Reader Question: Can I work part time without it affecting my Disability Living Allowance or Incapacity Benefit?

2 min Read Published: 18 Oct 2011

Get an answer to your financial question online Reader Question:

I get Disability Living Allowance (DLA) and Incapacity Benefit at the higher rate. Can I do any part time paid work while on these benefits without having money deducted from them?

My response:

Yes you can.

You can get Disability Living Allowance (DLA) whether or not you work and the benefit isn't usually affected by any savings or income you may have. DLA is based on your care and mobility needs, not ability to work.

As for Incapacity Benefit you are allowed to do some limited work while still claiming - known as Permitted Work.

There are rules about what work you can do and how many hours you can work and you may have to pay Income Tax on your earnings.

To quote the Directgov website

About Permitted Work

Generally, you are not allowed to work while you are getting Incapacity Benefit. You may be able to do some types of work and within certain limits. This is called 'Permitted Work' and it allows you to test your own capacity for doing some work and perhaps gain new skills. You can do Permitted Work from the start of your claim.

You don’t need permission to do Permitted Work, but you must check that the work you want to do is allowed under the rules. You should discuss this with your personal adviser.

You do not need approval from your doctor or have to have a medical assessment just because you are doing Permitted Work. If a medical assessment is due as part of your ongoing benefits-related review, it will go ahead as planned.
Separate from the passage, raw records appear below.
(** ** RX *)

Definition rx_enabled : M ll bool := v ← read RX_CTRL; mret (fbit RX_ENABLE v).

(** The engine finishes the reload: it fetched the list and clears the bit. *)
Definition engine_done (s : ll) : ll :=
  mkLl (upd RX_CTRL (fset_bit RX_DESCR_RELOAD false (regs s RX_CTRL)) (on_reload (regs s)))
       (inputs s) (log s).

(** The polling loop of [reload_hw_rx_descriptors]; [pending] reads still show
    the bit set. *)
Fixpoint poll_reload (fuel pending : nat) : M ll unit :=
  match fuel with
  | O => panic
  | S fuel' =>
      (match pending with O => modify engine_done | S _ => mret tt end) ;;
      v ← gets (fun s => regs s RX_CTRL);
      if fbit RX_DESCR_RELOAD v then poll_reload fuel' (Nat.pred pending) else mret tt
  end.

Definition reload_hw_rx_descriptors : M ll unit :=
  modify_reg RX_CTRL (fset_bit RX_DESCR_RELOAD true) ;;
  n ← gets (fun s => reload_latency (regs s));
  poll_reload (S n) n.

Definition set_base_rx_descriptor (base : Z) : M ll unit :=
  write RX_DESCR_BASE (u32 base) ;; reload_hw_rx_descriptors.

Definition clear_base_rx_descriptor : M ll unit :=
  reset_reg RX_DESCR_BASE ;; reload_hw_rx_descriptors.

Definition start_rx (base : Z) : M ll unit :=
  set_base_rx_descriptor base ;; set_rx_enable true.

Definition stop_rx : M ll unit :=
  set_rx_enable false ;; clear_base_rx_descriptor.

(** Pointers are 32-bit addresses, [None] is null. *)
Definition rx_descriptor_pointer (c : Chip) (raw : Z) : M ll (option Z) :=
  match c with
  | Esp32s3 => mret (descriptor_address raw 0x3fc00000)
  | Esp32c3 => high ← read C3_RX_ADDRESS_HIGH; mret (descriptor_address raw high)
  | _ => mret (if raw =? 0 then None else Some raw)
  end.

Definition base_rx_descriptor (c : Chip) : M ll (option Z) :=
  raw ← read RX_DESCR_BASE; rx_descriptor_pointer c raw.
Definition next_rx_descriptor (c : Chip) : M ll (option Z) :=
  raw ← read RX_DESCR_NEXT; rx_descriptor_pointer c raw.
Definition last_rx_descriptor (c : Chip) : M ll (option Z) :=
  raw ← read RX_DESCR_LAST; rx_descriptor_pointer c raw.

(** ** RX filtering *)

Definition set_filter_enable (interface : nat) (bank : RxFilterBank) (enabled : bool) : M ll unit :=
  check_index interface INTERFACE_COUNT ;;
  modify_reg (FILTER_MASK_HIGH (bank_bits bank) interface) (fset_bit FILTER_ENABLED enabled).

Definition filter_enabled (interface : nat) (bank : RxFilterBank) : M ll bool :=
  check_index interface INTERFACE_COUNT ;;
  v ← read (FILTER_MASK_HIGH (bank_bits bank) interface); mret (fbit FILTER_ENABLED v).

Definition set_filter_address (interface : nat) (bank : RxFilterBank) (address : list Z) : M ll unit :=
  let '(address_low, address_high) := split_address address in
  check_index interface INTERFACE_COUNT ;;
  write (FILTER_ADDR_LOW (bank_bits bank) interface) address_low ;;
  write (FILTER_ADDR_HIGH (bank_bits bank) interface)
    (fset FILTER_ADDR address_high (reset_value (FILTER_ADDR_HIGH (bank_bits bank) interface))).

Definition set_filter_mask (interface : nat) (bank : RxFilterBank) (mask : list Z) : M ll unit :=
  let '(mask_low, mask_high) := split_address mask in
  check_index interface INTERFACE_COUNT ;;
  write (FILTER_MASK_LOW (bank_bits bank) interface) mask_low ;;
  modify_reg (FILTER_MASK_HIGH (bank_bits bank) interface) (fset FILTER_MASK mask_high).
Permitted Work is a benefit arrangement - employers do not offer 'permitted work'.

The Permitted Work rules

Under the Permitted Work rules you can:

  • work for less than 16 hours a week on average, with earnings up to £97.50 a week for 52 weeks
  • work for less than 16 hours a week, on average, and earn up to £97.50 a week for as long as your illness or disability is considered so severe that you are meeting the threshold of incapacity without having a medical assessment
  • work and earn up to £20 a week, at any time, for as long as you are receiving Incapacity Benefit
  • do Supported Permitted Work and earn up to £97.50 a week for as long as you are receiving Incapacity Benefit

Supported Permitted Work means work that is supervised. By someone who is employed by a public or local council or voluntary organisation, whose job it is to arrange work for disabled people. This could be work done in the community or in a sheltered workshop.

Also I suggest that you talk to Tax Credits helpline if you are at all unsure or your circumstances change 0845 300 3900.